Functional Status Scale: New Pediatric Outcome Measure

Murray M. Pollack, MDa, Richard Holubkov, PhDb, Penny Glass, PhDa, J. Michael Dean, MDb, Kathleen L. Meert, MDc, Jerry Zimmerman, MD, PhDd, Kanwaljeet J. S. Anand, MBBS, DPhile, Joseph Carcillo, MDf, Christopher J. L. Newth, MB, ChBg, Rick Harrison, MDh, Douglas F. Willson, MDi, Carol Nicholson, MDj and the Eunice Kennedy Shriver National Institute of Child Health and Human Development Collaborative Pediatric Critical Care Research Network

a Department of Pediatrics, Children's National Medical Center, Washington, DC
b Department of Pediatrics, University of Utah, Salt Lake City, Utah
c Department of Pediatrics, Children's Hospital of Michigan, Detroit, Michigan
d Department of Pediatrics, Seattle Children's Hospital, Seattle, Washington
e Department of Pediatrics, Arkansas Children's Hospital, Little Rock, Arkansas
f Department of Pediatrics, Children's Hospital of Pittsburgh, Pittsburgh, Pennsylvania
g Department of Pediatrics, Childrens Hospital Los Angeles, Los Angeles, California
h Department of Pediatrics, University of California, Los Angeles, California
i Department of Pediatrics, University of Virginia Children's Hospital, Charlottesville, Virginia
j Department of Pediatrics, Eunice Kennedy Shriver National Institute of Child Health and Human Development, Bethesda, Maryland

OBJECTIVE: The goal was to create a functional status outcome measure for large outcome studies that is well defined, quantitative, rapid, reliable, minimally dependent on subjective assessments, and applicable to hospitalized pediatric patients across a wide range of ages and inpatient environments.

METHODS: Functional Status Scale (FSS) domains of functioning included mental status, sensory functioning, communication, motor functioning, feeding, and respiratory status, categorized from normal (score = 1) to very severe dysfunction (score = 5).
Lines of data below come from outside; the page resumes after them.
(** The quotient of two doubles, in absolute value, is [nan] exactly
    when an operand is, or both are infinite, or both are zero. *)
Lemma abs_div_is_nan (x y : float) :
  is_nan (abs (x / y))
  = is_nan x || is_nan y || (is_infinity x && is_infinity y)
    || ((x =? 0) && (y =? 0)).
Proof.
  rewrite !is_nan_class, !is_infinity_class, !eqb_zero_class, abs_spec, div_spec.
  unfold SF64div.
  pose proof (SFdiv_nan prec emax (Prim2SF x) (Prim2SF y)) as H.
  destruct (SFdiv prec emax (Prim2SF x) (Prim2SF y)) as [s | s | | s m e] eqn:E.
  - cbn [SFabs].
    destruct (Prim2SF x) as [sx | sx | | sx mx ex],
             (Prim2SF y) as [sy | sy | | sy my ey]; try reflexivity;
      exfalso; cbn in E; discriminate E.
  - cbn [SFabs].
    destruct (Prim2SF x) as [sx | sx | | sx mx ex],
             (Prim2SF y) as [sy | sy | | sy my ey]; try reflexivity;
      exfalso; cbn in E; discriminate E.
  - cbn [SFabs]. destruct H as [H _]. specialize (H eq_refl).
    destruct H as [-> | [-> | [(sx & sy & -> & ->) | (sx & sy & -> & ->)]]];
      try reflexivity.
    destruct (Prim2SF x) as [sx | sx | | sx mx ex]; reflexivity.
  - cbn [SFabs].
    destruct (Prim2SF x) as [sx | sx | | sx mx ex],
             (Prim2SF y) as [sy | sy | | sy my ey]; try reflexivity;
      exfalso; cbn in E; discriminate E.
Qed.

(** ** The loop and the capital *)

Lemma close_position_effect (candle : Candle) (e : BacktestEngine)
    (position : Trade.t) (price : float) :
  current_position e = Some position ->
  pass_effect candle e (_close_position e (timestamp candle) price).
Proof.
  intro Hpos. right. exists position, price.
  unfold _close_position. rewrite Hpos. repeat split.
Qed.

Lemma loop_body_effect lib rules p frame i candle e :
  initial_capital (loop_body lib rules p frame i candle e) = initial_capital e /\
  pass_effect candle e (loop_body lib rules p frame i candle e).
Proof.
  unfold loop_body, check_exit.
  destruct (current_position e) as [position|] eqn:Hpos.
  - assert (Hinit : forall price,
               initial_capital (_close_position e (timestamp candle) price)
               = initial_capital e).
    { intro price. unfold _close_position. now rewrite Hpos. }
    repeat match goal with
           | |- context [if ?c then _ else _] => destruct c
           end;
      try (split; [apply Hinit | now apply close_position_effect with position]);
      (split; [reflexivity | left; split; reflexivity]).
  - destruct (_check_entry_conditions lib candle (prev_window frame i) rules);
      (split; [reflexivity | left; split; reflexivity]).
Qed.

Lemma fold_left_snoc (l : list float) (x a : float) :
  fold_left PrimFloat.add (l ++ [x]) a = fold_left PrimFloat.add l a + x.
Proof. now rewrite fold_left_app. Qed.

Lemma pass_keeps_running_sum candle e e' :
  initial_capital e' = initial_capital e ->
  pass_effect candle e e' ->
  capital_is_running_sum e ->
  capital_is_running_sum e'.
Proof.
  unfold capital_is_running_sum.
  intros Hinit [[Hcap Htrades] | (position & price & _ & Hcap & Htrades)] Hsum.
  - now rewrite Hcap, Htrades, Hinit.
  - cbn zeta in Hcap, Htrades.
    rewrite Hcap, Htrades, Hinit, map_app. cbn [map].
    now rewrite fold_left_snoc, Hsum.
Qed.

Lemma simulate_running_sum lib rules p frame candles :
  forall i e,
    capital_is_running_sum e ->
    capital_is_running_sum (simulate lib rules p frame i candles e) /\
    initial_capital (simulate lib rules p frame i candles e) = initial_capital e.
Proof.
  induction candles as [|c candles IH]; intros i e Hsum; cbn [simulate].
  - now split.
  - destruct (loop_body_effect lib rules p frame i c e) as [Hinit Heffect].
    destruct (IH (S i) _ (pass_keeps_running_sum c _ _ Hinit Heffect Hsum))
      as [Hsum' Hinit'].
    split; [exact Hsum' | now rewrite Hinit'].
Qed.

Lemma simulate_split lib rules p frame done todo :
  forall i e,
    simulate lib rules p frame i (done ++ todo) e
    = simulate lib rules p frame (i + List.length done) todo
        (simulate lib rules p frame i done e).
Proof.
  induction done as [|c done IH]; intros i e; cbn.
  - now rewrite Nat.add_0_r.
  - rewrite IH. now rewrite Nat.add_succ_r.
Qed.

Lemma reset_running_sum (self : BacktestEngine) :
  capital_is_running_sum (reset self).
Proof. reflexivity. Qed.

Lemma run_running_sum lib self rules first rest :
  capital_is_running_sum (run lib self rules first rest) /\
  initial_capital (run lib self rules first rest) = initial_capital self.
Proof.
  unfold run, after_loop.
  destruct (simulate_running_sum lib rules (parameters rules) (first :: rest)
              rest 1%nat (reset self) (reset_running_sum self))
    as [Hsum Hinit].
  unfold close_at_end.
  destruct (current_position _) as [position|] eqn:Hpos;
    [|split; [exact Hsum | exact Hinit]].
  set (last_candle := last (first :: rest) first).
  pose proof (close_position_effect last_candle _ position (close last_candle) Hpos)
    as Heffect.
  assert (Hinit' :
    initial_capital
      (_close_position
         (simulate lib rules (parameters rules) (first :: rest) 1 rest
            (reset self))
         (timestamp last_candle) (close last_candle))
    = initial_capital
        (simulate lib rules (parameters rules) (first :: rest) 1 rest
           (reset self))).
  { unfold _close_position. now rewrite Hpos. }
  split.
  - exact (pass_keeps_running_sum last_candle _ _ Hinit' Heffect Hsum).
  - now rewrite Hinit'.
Qed.

Lemma execute_strategy_on_frame lib self rules first rest :
  data self = Some (first :: rest) ->
  execute_strategy lib self rules
  = (_calculate_results lib (run lib self rules first rest),
     run lib self rules first rest).
Proof. intro Hdata. unfold execute_strategy. now rewrite Hdata. Qed.

(** The entries of a report, read off the engine. *)
Lemma report_entries lib (self : BacktestEngine) (results : Results.t) :
  _calculate_results lib self = Report results ->
  trades self <> [] /\
  Results.trades results = trades self /\
  Results.initial_capital results = initial_capital self /\
  Results.final_capital results = capital self /\
  Results.total_profit results = py_sum (map Trade.profit (trades self)) /\
  Results.total_return_percent results
  = (capital self - initial_capital self) / initial_capital self * 100 /\
  Results.avg_win results = average lib (winning (trades self)) /\
  Results.avg_loss results = average lib (losing (trades self)) /\
  Results.profit_factor results
  = profit_factor_of (average lib (winning (trades self)))
      (average lib (losing (trades self))).
Proof.
  unfold _calculate_results.
  destruct (trades self) as [|t l] eqn:Htrades; [discriminate|].
  intro H. injection H as <-.
  split; [discriminate|]. repeat split.
Qed.

(** C10, as stated, fails: after the one trade from 3.0 to 3.1 the final
    capital minus the initial capital is not the total profit but a
    number above it, and the total return percent is not the total
    profit over the initial capital, times 100. *)
Lemma capital_difference_is_rounded :
  exists results,
    fst (execute_strategy sequential (engine_with small_rise_frame) empty_rules)
    = Report results /\
    Results.total_trades results = 1%nat /\
    (Results.final_capital results - Results.initial_capital results
     =? Results.total_profit results) = false /\
    (Results.total_profit results
     <? Results.final_capital results - Results.initial_capital results) = true /\
    (Results.total_return_percent results
     =? Results.total_profit results / Results.initial_capital results * 100)
    = false.
Proof.
  eexists. split; [vm_compute; reflexivity|].
  repeat split.
Qed.

(** C10, amended: during a run on the frame [first :: done ++ todo], the
    engine after the passes over [done] is the one the rest of the loop
    goes on from, and its capital is the initial capital with the profits
    of the trades closed so far added to it one by one, in closing order,
    each pass changing the capital only by adding the profit of a trade
    it closes; the same holds when the run is over, and in the results
    the final capital is that running sum, the total profit is the sum
    of the same profits from 0, and the total return percent is final
    capital minus initial capital, over the initial capital, times 100,
    all as computed in double precision. *)
Theorem capital_is_the_running_sum (lib : Library) (self : BacktestEngine)
    (rules : StrategyRules) (first : Candle) (done todo : list Candle) :
  data self = Some (first :: done ++ todo) ->
  let frame := first :: done ++ todo in
  let engine := simulate lib rules (parameters rules) frame 1 done (reset self) in
  after_loop lib self rules first (done ++ todo)
  = simulate lib rules (parameters rules) frame (1 + List.length done) todo engine /\
  capital_is_running_sum engine /\
  initial_capital engine = initial_capital self /\
  (forall i candle e,
     pass_effect candle e (loop_body lib rules (parameters rules) frame i candle e)) /\
  capital_is_running_sum (snd (execute_strategy lib self rules)) /\
  match fst (execute_strategy lib self rules) with
  | Report results =>
      Results.initial_capital results = initial_capital self /\
      Results.final_capital results
      = fold_left PrimFloat.add (map Trade.profit (Results.trades results))
          (initial_capital self) /\
      Results.total_profit results
      = fold_left PrimFloat.add (map Trade.profit (Results.trades results)) 0 /\
      Results.total_return_percent results
      = (Results.final_capital results - Results.initial_capital results)
        / Results.initial_capital results * 100
  | _ => trades (snd (execute_strategy lib self rules)) = []
  end.
Proof.
  intro Hdata. cbn zeta.
  rewrite (execute_strategy_on_frame lib self rules first (done ++ todo) Hdata).
  cbn [fst snd].
  destruct (simulate_running_sum lib rules (parameters rules)
              (first :: done ++ todo) done 1%nat (reset self)
              (reset_running_sum self)) as [Hsum Hinit].
  destruct (run_running_sum lib self rules first (done ++ todo))
    as [Hfinal Hinit'].
  split; [unfold after_loop; apply simulate_split|].
  split; [exact Hsum|].
  split; [exact Hinit|].
  split; [intros i candle e; apply loop_body_effect|].
  split; [exact Hfinal|].
  destruct (_calculate_results lib (run lib self rules first (done ++ todo)))
    as [| total error | results] eqn:Hcalc.
  - unfold _calculate_results in Hcalc.
    destruct (trades (run lib self rules first (done ++ todo)));
      [reflexivity | discriminate].
  - unfold _calculate_results in Hcalc.
    destruct (trades (run lib self rules first (done ++ todo)));
      [reflexivity | discriminate].
  - destruct (report_entries lib _ results Hcalc)
      as (_ & Htrades & Hi & Hf & Hprofit & Hreturn & _).
    rewrite Hi, Hf, Hprofit, Hreturn, Htrades, Hinit'.
    unfold capital_is_running_sum in Hfinal. rewrite Hinit' in Hfinal.
    repeat split. exact Hfinal.
Qed.

Lemma capital_is_the_running_sum_witness :
  let self := engine_with swing_frame in
  capital_is_running_sum
    (simulate sequential in_and_out_short (parameters in_and_out_short)
       swing_frame 1 [flat 1 10; flat 2 20] (reset self)) /\
  capital_is_running_sum
    (snd (execute_strategy sequential self in_and_out_short)).
Proof.
  pose proof (capital_is_the_running_sum sequential (engine_with swing_frame)
                in_and_out_short (flat 0 100) [flat 1 10; flat 2 20]
                [flat 3 20; flat 4 10] eq_refl) as H.
  cbn zeta in H. destruct H as (_ & Hloop & _ & _ & Hend & _).
  cbn zeta. split; [exact Hloop | exact Hend].
Defined.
The Adaptive Behavior Assessment System II (ABAS II) established construct validity and calibration within domains. Seven institutions provided PICU patients within 24 hours before or after PICU discharge, high-risk non-PICU patients within 24 hours after admission, and technology-dependent children. Primary care nurses completed the ABAS II. Statistical analyses were performed.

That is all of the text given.